Despite perceptions that the era of preparing for complete nuclear annihilation has passed, “the situation is just as dire it ever was,” says Mecklin. Global arms reduction efforts have stalled. Though down from the heights of the 1980s, there remain thousands of commissioned nuclear weapons ready to go at a few minutes’ notice. And recent tension between the West and Russia haven’t made the world any more secure. “If there were a nuclear confrontation, the likelihood that civilization would end is very high even if it’s a relatively small confrontation. There are some studies that show that exchanges as low as 50 weapons or 100 weapons would create worldwide nuclear winter.”
It is not just nuclear weapons that threaten humanity. The Bulletin has in the past decade formally expanded its remit to include new threats to civilization, namely climate change and biological warfare. The magazine also informally looks at other threats, such as cyberwar that could spark real world confrontation; synthetic biology that could create new pandemics; and lethal autonomous weapons (or “killer robots”) that can target and fire without human intervention. The Bulletin also is beginning to look at artificial intelligence.
The new threats are, like the old threats, products of human ingenuity and technological advancement. They arise from what are called “dual-use technologies.” Nuclear energy provides cheap, clean energy, and nuclear medicine saves lives, but nuclear weapons are catastrophic advancements on conventional weapons. Similarly, information technology has enriched the world in myriad ways, synthetic biology could save many more lives, and autonomous robots could make the world a safer place--but all these technologies also could be used to cause harm.
The decision to pay attention to new threats has paid off for the Bulletin, as has going digital-only. The Doomsday Clock, too, remains a potent ambassador for the magazine. The board makes a decision every year about whether we have come closer to or moved further away from destroying ourselves. The next decision will be announced on Jan. 22. Considering the disastrous year global security had in 2014, it would seem foolish to bet against ticking ever closer to midnight.

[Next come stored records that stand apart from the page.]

(* ===== verification/SyncTheory.v ===== *)
(** * What a Follow_Up does

    The pairing of a Follow_Up with its Sync and the measure that a slave takes
    from the pair (Sync.v), on every branch: the pair reaches the servo
    (ServoTheory.v), or is dropped. *)

From Stdlib Require Import ZArith Lia.
From Stdlib.Floats Require Import SpecFloat.
From stdpp Require Import base gmap list.
From S2P Require Import Prelude Timestamp CFloat Identity Message Wire World Loops Clock Port Media Runs Ether Servo Transmit PDelay Sync CommonPort Receive Wireless Dispatch Fixture Evolution Locks ServoTheory BestMaster PDelayTheory.

Section Timers.
Context `{Env} `{!LocksGranted}.

Lemma stopSyncReceiptTimer_run p w :
  stopSyncReceiptTimer p w =
  Done tt (w <| tick := S (S (tick w)) |> <| timers := without SYNC_RECEIPT_TIMEOUT_EXPIRES (timers w) |>).
Proof.
  unfold stopSyncReceiptTimer. rewrite (bind_Done _ _ _ _ _ (run_lock _ _)).
  set (w1 := w <| tick := _ |> <| held := _ |>). rewrite (bind_Done _ _ _ _ _ (run_lock _ w1)).
  unfold deleteEventTimer, cancelEvent, modify, mbind, M_bind.
  rewrite (run_unlock _ (TimerQLock :: held w)) by done. rewrite (run_unlock _ (held w)) by done.
  by destruct w.
Qed.
Lemma startSyncReceiptTimer_run p t w :
  startSyncReceiptTimer p t w =
  Done tt (w <| tick := S (S (tick w)) |>
             <| timers := without SYNC_RECEIPT_TIMEOUT_EXPIRES (timers w) ++
                  [mkTimer (u32 (t / 1000)) SYNC_RECEIPT_TIMEOUT_EXPIRES p] |>).
Proof.
  unfold startSyncReceiptTimer. rewrite (bind_Done _ _ _ _ _ (run_lock _ _)).
  set (w1 := w <| tick := _ |> <| held := _ |>). rewrite (bind_Done _ _ _ _ _ (run_lock _ w1)).
  unfold deleteEventTimer, cancelEvent, addEventTimer, addEvent, modify, mbind, M_bind.
  rewrite (run_unlock _ (TimerQLock :: held w)) by done. rewrite (run_unlock _ (held w)) by done.
  by destruct w.
Qed.
End Timers.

Looking at the myriad new threats now facing humanity, Mecklin poses a crucial question in his introduction to the 70th anniversary issue (available here): “In many ways, the question today is the same one that confronted the atomic scientists in the fall of 1945: Can humans learn to control the potentially catastrophic misuse of the technologies they create, or will they let those technologies destroy them?”